**** THE DATA

Lemma monthly_totals_nothing_to_show_X6_witness :
  snapshot (get_sample_data (F := spec_float)) <> [] /\
  monthly_totals quicksort
    (input.mk (datetime.mkdate 2024 3 1) "" (Some (of_cents 0)) "" "Housing" "" ""
       input.not_sent)
    (get_sample_data (F := spec_float))
  = (inl SilentException, get_sample_data) /\
  monthly_totals quicksort (coffee_form None) (get_sample_data (F := spec_float))
  = (inr [], get_sample_data) /\
  monthly_totals quicksort (coffee_form (Some (pd.mkPeriod 2024 1)))
    (mkDataFrame (F := spec_float) [] None)
  = (inr [], mkDataFrame [] None).
Proof.
  assert (Hne : snapshot (get_sample_data (F := spec_float)) <> []) by discriminate.
  split; [exact Hne|]. split; [|split].
  - destruct (monthly_totals_nothing_to_show_X6 quicksort
                (input.mk (datetime.mkdate 2024 3 1) "" (Some (of_cents 0)) "" "Housing"
                   "" "" input.not_sent)
                (get_sample_data (F := spec_float))) as [_ [Hunsent _]].
    exact (Hunsent Hne eq_refl).
  - destruct (monthly_totals_nothing_to_show_X6 quicksort (coffee_form None)
                (get_sample_data (F := spec_float))) as [_ [_ Hnone]].
    exact (Hnone eq_refl).
  - destruct (monthly_totals_nothing_to_show_X6 quicksort
                (coffee_form (Some (pd.mkPeriod 2024 1)))
                (mkDataFrame (F := spec_float) [] None)) as [Hempty _].
    exact (Hempty eq_refl).
Defined.

Lemma monthly_totals_counts_X8_witness :
  input.selected_month blank_form = input.sent (Some (pd.mkPeriod 2024 3)) /\
  exists out : list (Totals.row string),
    fst (monthly_totals quicksort blank_form
           (snd (add_new_transaction blank_form
                   (snd (add_new_transaction (coffee_form None) get_sample_data)))))
      = inr out /\
    list_sum (map Totals.Transaction_Count out) = 1%nat /\
    (forall r, In r out ->
       (Totals.Transaction_Count r = 0%nat <->
        forall t, In t (group_of (pd.mkPeriod 2024 3) (Totals.Category r)
                          (snd (add_new_transaction blank_form
                                  (snd (add_new_transaction (coffee_form None)
                                          get_sample_data))))) ->
                  Amount t = None)).
Proof.
  split; [reflexivity|].
  exact (monthly_totals_counts_X8 quicksort blank_form
           (snd (add_new_transaction blank_form
                   (snd (add_new_transaction (coffee_form None) get_sample_data))))
           (pd.mkPeriod 2024 3) eq_refl).
Defined.
(** C6: phrase search selects a document exactly when the lower-cased
    concatenation of its text, a space and its file name contains the
    lower-cased query; it is the strategy of every call with [exactPhrase];
    on the two example documents the query "Smith John"
    with [exactPhrase] returns both, in their order, and [total] is 2. *)
Theorem phraseSearch_substring :
  (forall (query : string) (documents : list Document) (doc : Document),
      In doc (phraseSearch query documents)
      <-> In doc documents
          /\ includes (toLowerCase (ocrText doc ++ " " ++ fileName doc)%string)
                      (toLowerCase query) = true)
  /\ (forall (idx : Index) (query : string) (documents : list Document)
             (f : Filters) (sb so : string) (l o : Z) (fz : bool),
         candidates idx query documents
                    {| filters := f; sortBy := sb; sortOrder := so;
                       limit := l; offset := o; fuzzy := fz;
                       exactPhrase := true |}
         = phraseSearch query documents)
  /\ (forall (Date_parse : string -> option Z) (Date_now : Z)
             (localeCompare : string -> string -> Z) (idx : Index),
         map res_doc
             (results (search Date_parse Date_now localeCompare idx
                              "Smith John" [Demo.d1; Demo.d2]
                              Demo.phraseOptions))
         = [Demo.d1; Demo.d2]
         /\ total (search Date_parse Date_now localeCompare idx
                          "Smith John" [Demo.d1; Demo.d2]
                          Demo.phraseOptions) = 2).
Proof.
  split; [exact phraseSearch_In|].
  split; [reflexivity|].
  intros Date_parse Date_now localeCompare idx.
  assert (C : applyFilters Date_parse Date_now
                (candidates idx "Smith John" [Demo.d1; Demo.d2]
                            Demo.phraseOptions)
                (filters Demo.phraseOptions)
              = [Demo.d1; Demo.d2]) by (vm_compute; reflexivity).
  split; [|rewrite search_total, C; reflexivity].
  unfold search; cbn [results]; rewrite C; cbn [map].
  destruct example_phrase_scores as [E1 E2].
  unfold sortResults; cbn [sort_by sort_insert].
  change (sortBy Demo.phraseOptions) with "relevance".
  change (sortOrder Demo.phraseOptions) with "desc".
  rewrite (comparator_same_score Date_parse localeCompare
             {| res_doc := Demo.d1;
                relevanceScore :=
                  calculateRelevance "Smith John" Demo.d1
                                     [Demo.d1; Demo.d2] |}
             {| res_doc := Demo.d2;
                relevanceScore :=
                  calculateRelevance "Smith John" Demo.d2
                                     [Demo.d1; Demo.d2] |}
             _ E1 E2).
  rewrite slice_all by (cbn [List.length Demo.phraseOptions limit offset]; lia).
  reflexivity.
Qed.

Lemma search_pagination_witness :
  (0 <= limit defaultOptions)%Z /\ (0 <= offset defaultOptions)%Z
  /\ Z.of_nat
       (List.length
          (results (search Demo.Date_parse Demo.Date_now
                           Demo.localeCompare
                           (buildIndex [] [Demo.d1; Demo.d2]) "Smith"
                           [Demo.d1; Demo.d2] defaultOptions)))
     = Z.min (limit defaultOptions)
             (Z.max 0
                (Z.of_nat
                   (total (search Demo.Date_parse Demo.Date_now
                                  Demo.localeCompare
                                  (buildIndex [] [Demo.d1; Demo.d2])
                                  "Smith" [Demo.d1; Demo.d2]
                                  defaultOptions))
                 - offset defaultOptions)).
Proof.
  assert (Hl : (0 <= limit defaultOptions)%Z) by (simpl; lia).
  assert (Ho : (0 <= offset defaultOptions)%Z) by (simpl; lia).
  split; [exact Hl | split; [exact Ho|]].
  exact (proj1 (search_pagination
                  Demo.Date_parse Demo.Date_now Demo.localeCompare
                  (buildIndex [] [Demo.d1; Demo.d2]) "Smith"
                  [Demo.d1; Demo.d2] defaultOptions Hl Ho)).
Defined.

(** C5 as stated fails when [offset] exceeds [total]: with limit 10 and
    offset 5 the query "Smith" on the two example documents has total 2 and
    an empty page, while [min(limit, total - offset)] is -3. *)
Lemma search_offset_beyond_total :
  total (search Demo.Date_parse Demo.Date_now Demo.localeCompare
                (buildIndex [] [Demo.d1; Demo.d2]) "Smith"
                [Demo.d1; Demo.d2] Demo.lateOptions) = 2
  /\ List.length
       (results (search Demo.Date_parse Demo.Date_now
                        Demo.localeCompare
                        (buildIndex [] [Demo.d1; Demo.d2]) "Smith"
                        [Demo.d1; Demo.d2] Demo.lateOptions)) = 0
  /\ ~ (Z.of_nat
          (List.length
             (results (search Demo.Date_parse Demo.Date_now
                              Demo.localeCompare
                              (buildIndex [] [Demo.d1; Demo.d2]) "Smith"
                              [Demo.d1; Demo.d2] Demo.lateOptions)))
        <= Z.min (limit Demo.lateOptions)
                 (Z.of_nat
                    (total (search Demo.Date_parse Demo.Date_now
                                   Demo.localeCompare
                                   (buildIndex [] [Demo.d1; Demo.d2])
                                   "Smith" [Demo.d1; Demo.d2]
                                   Demo.lateOptions))
                  - offset Demo.lateOptions))%Z.
Proof.
  assert (T : total (search Demo.Date_parse Demo.Date_now
                            Demo.localeCompare
                            (buildIndex [] [Demo.d1; Demo.d2]) "Smith"
                            [Demo.d1; Demo.d2] Demo.lateOptions) = 2)
    by (rewrite search_total; vm_compute; reflexivity).
  pose proof (search_results_length
                Demo.Date_parse Demo.Date_now Demo.localeCompare
                (buildIndex [] [Demo.d1; Demo.d2]) "Smith"
                [Demo.d1; Demo.d2] Demo.lateOptions) as L.
  rewrite T in *; cbn [limit offset Demo.lateOptions] in *.
  specialize (L ltac:(lia) ltac:(lia)).
  split; [reflexivity|]; split; lia.
Qed.

Lemma search_results_from_input_witness :
  In {| res_doc := Demo.d1;
        relevanceScore :=
          calculateRelevance "factory" Demo.d1 [Demo.d1; Demo.d2] |}
     (results (search Demo.Date_parse Demo.Date_now
                      Demo.localeCompare
                      (buildIndex [] [Demo.d1; Demo.d2]) "factory"
                      [Demo.d1; Demo.d2] defaultOptions))
  /\ In Demo.d1 [Demo.d1; Demo.d2].
Proof.
  assert (H : In {| res_doc := Demo.d1;
                    relevanceScore :=
                      calculateRelevance "factory" Demo.d1
                                         [Demo.d1; Demo.d2] |}
                 (results (search Demo.Date_parse Demo.Date_now
                                  Demo.localeCompare
                                  (buildIndex [] [Demo.d1; Demo.d2])
                                  "factory" [Demo.d1; Demo.d2]
                                  defaultOptions))).
  { assert (C : applyFilters Demo.Date_parse Demo.Date_now
                  (candidates (buildIndex [] [Demo.d1; Demo.d2])
                              "factory" [Demo.d1; Demo.d2]
                              defaultOptions)
                  (filters defaultOptions)
                = [Demo.d1]) by (vm_compute; reflexivity).
    unfold search; cbn [results]; rewrite C; cbn [map].
    unfold sortResults; cbn [sort_by sort_insert].
    rewrite slice_all by (cbn [List.length defaultOptions limit offset]; lia).
    left; reflexivity. }
  split; [exact H|].
  exact (proj1 (search_results_from_input
                  Demo.Date_parse Demo.Date_now Demo.localeCompare
                  (buildIndex [] [Demo.d1; Demo.d2]) "factory"
                  [Demo.d1; Demo.d2] defaultOptions _ H)).
Defined.

(** ** Sanity checks of the embedding *)

Lemma tokenize_sample :
  tokenize "The Worker, walking to  the FACTORY." = ["work"; "walk"; "factory"].
Proof. reflexivity. Qed.

Lemma split_ws_sample :
  split_ws " a  b " = [""; "a"; "b"; ""] /\ split_ws "" = [""].
Proof. split; reflexivity. Qed.

Lemma editDistance_kitten_sitting : editDistance "kitten" "sitting" = 3.
Proof. reflexivity. Qed.

Lemma buildIndex_sample :
  buildIndex [("stale", ["d9"])] [Demo.d1; Demo.d2]
  = [("smith", ["d1"; "d2"]); ("john", ["d1"; "d2"]); ("factory", ["d1"]);
     ("work", ["d1"]); ("census_1920", ["d1"]); ("pdf", ["d1"]);
     ("labor", ["d2"]); ("ireland", ["d2"]); ("immigra", ["d2"]);
     ("jpg", ["d2"])].
Proof. reflexivity. Qed.

Lemma getSuggestions_sample :
  getSuggestions (buildIndex [] [Demo.d1; Demo.d2]) "Im" [Demo.d1; Demo.d2] 5
  = ["immigra"; "immigration"].
Proof. reflexivity. Qed.

(** * Further properties *)

(** ** The stemmer *)

Lemma length_append (a b : string) :
  String.length (a ++ b)%string = String.length a + String.length b.
Proof. induction a as [|c a IH]; simpl; [reflexivity | rewrite IH; reflexivity]. Qed.

Lemma append_empty_r (s : string) : (s ++ EmptyString)%string = s.
Proof. induction s as [|c s IH]; simpl; [|rewrite IH]; reflexivity. Qed.

Lemma substring_0_length (s : string) : substring 0 (String.length s) s = s.
Proof. induction s as [|c s IH]; simpl; [|rewrite IH]; reflexivity. Qed.

Lemma substring_split (n : nat) (s : string) :
  n <= String.length s ->
  (substring 0 n s ++ substring n (String.length s - n) s)%string = s.
Proof.
  revert n; induction s as [|c s IH]; intros [|n] Hn.
  - reflexivity.
  - simpl in Hn; lia.
  - rewrite Nat.sub_0_r, substring_0_length; reflexivity.
  - simpl in *; f_equal; apply IH; lia.
Qed.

********

Using the entries, return every line where the word "when" can be found.

- _YOUR SOLUTION_:
(** C6: phrase search selects a document exactly when the lower-cased
(** C5 as stated fails when [offset] exceeds [total]: with limit 10 and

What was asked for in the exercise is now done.